One summer morning, Mr. Yorke appeared at the breakfast-table with a very sour face. He was bilious, and he had not slept well. Even Hester's cooing ways failed to mollify him.
"Why, you are feverish, papa," she said. "Your hand is hot and dry."
He moved his chair impatiently. "Yes, your mother insisted on my taking charcoal instead of calomel, and I think she must have slily administered a lucifer-match with it: I radiate heat."
Mrs. Yorke took these complaints very quietly. She knew that nothing could be further from her husband's heart than to be dissatisfied with anything she did. "We were disturbed by that fearful noise," she said quietly, taking her place at the table.

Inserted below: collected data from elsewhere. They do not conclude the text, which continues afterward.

(** A minimal string is the shortest string of its value. *)
Lemma sm_bytes_complete pre b :
  bytes_ok (pre ++ [b]) → passes_minimal pre b = true →
  let v := sm_val (pre ++ [b]) in
  0 < Z.abs v < 128 * 256 ^ Z.of_nat (length pre) ∧
  (length pre = O ∨ 128 * 256 ^ Z.of_nat (length pre) <= 256 * Z.abs v) ∧
  (v <? 0) = (128 <=? b) ∧
  sm_bytes (S (length pre)) (128 <=? b) (Z.abs v) = pre ++ [b].
Proof.
  intros Hok Hpm v. pose proof Hok as [Hp Hb]%bytes_ok_app. apply bytes_ok_cons in Hb as [Hb _].
  pose proof (le_val_bound pre Hp) as Hv. unfold is_byte in Hb. change (blen pre) with (Z.of_nat (length pre)) in Hv.
  set (P := 256 ^ Z.of_nat (length pre)) in *. set (t := b mod 128).
  assert (Et : t = if 128 <=? b then b - 128 else b).
  { unfold t. destruct (Z.leb_spec 128 b); [symmetry; apply (Z.mod_unique b 128 1); lia|apply Z.mod_small; lia]. }
  assert (Ht : 0 <= t < 128) by (apply Z.mod_pos_bound; lia).
  set (m := le_val pre + P * t).
  assert (Ev : v = if 128 <=? b then - m else m).
  { unfold v, m. rewrite sm_val_snoc, le_val_snoc, Et by done. fold P. by destruct (128 <=? b). }
  assert (Hm : 0 < m ∧ (length pre = O ∨ 128 * P <= 256 * m)).
  { unfold passes_minimal in Hpm. fold t in Hpm. destruct (Z.eqb_spec t 0) as [E0|E0].
    - cbn [negb orb] in Hpm. clearbody v t. destruct pre as [|b' pre' _] using rev_ind; [discriminate|].
      rewrite last_snoc in Hpm. bool_facts. unfold m, P in *. rewrite le_val_snoc.
      apply bytes_ok_app in Hp as [Hp' _]. pose proof (le_val_bound pre' Hp').
      rewrite length_app, Nat.add_1_r, pow256_succ in *. unfold blen. split; [|right]; nia.
    - assert (P <= m) by (unfold m; nia). split; [|right]; nia. }
  assert (HmP : m < 128 * P) by (unfold m; nia).
  assert (Ea : Z.abs v = m) by (rewrite Ev; destruct (128 <=? b); lia).
  rewrite Ea. split_and!; [lia|lia|tauto| |].
  - rewrite Ev. destruct (128 <=? b); [apply Z.ltb_lt|apply Z.ltb_ge]; lia.
  - rewrite sm_bytes_snoc by (fold P; lia). fold P.
    replace (m / P) with t by (apply (Z.div_unique m P t (le_val pre)); unfold m; lia).
    unfold m. rewrite (Z.mul_comm P). unfold P. rewrite le_bytes_add_high, le_bytes_le_val by done.
    do 2 f_equal. rewrite Et. destruct (128 <=? b); lia.
Qed.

Owen began to laugh. The Seaton "cast-iron band" had been out the night before, and the young man found himself very much amused by it.
"Do you like lawlessness, sir?" demanded Mr. Yorke.
"That depends on what the law is," the son replied pleasantly.
"Well, sir, in this case it is the law of common decency, of respect for the clergy, and courtesy to strangers. Father Rasle, the Catholic priest, came here yesterday, and that Babel of cow-bells, and sleigh-bells, and mill-saws, and tin trumpets, and wooden drums, and I know not what else, was before his door. I call it a shameful outrage."
"So do I," Owen replied promptly. "I had no idea what it meant."
The young ladies all exclaimed indignantly; but Edith dropped her eyes and was silent. Theology was nothing to her, and as yet her faith had no life in it. She was deeply ashamed of that religion which all seemed to scoff at save those who tolerated it for her sake. Only her promise held her to it. That the voice of the people is not always, is very seldom, the voice of God, she could not be expected to know; neither could she be expected to love that church which as yet she had heard spoken of only by its enemies. She did not dream of forsaking the religion of her mother; but her constancy to it seemed to her of the same nature as Mrs. Rowan's constancy to her drunken husband.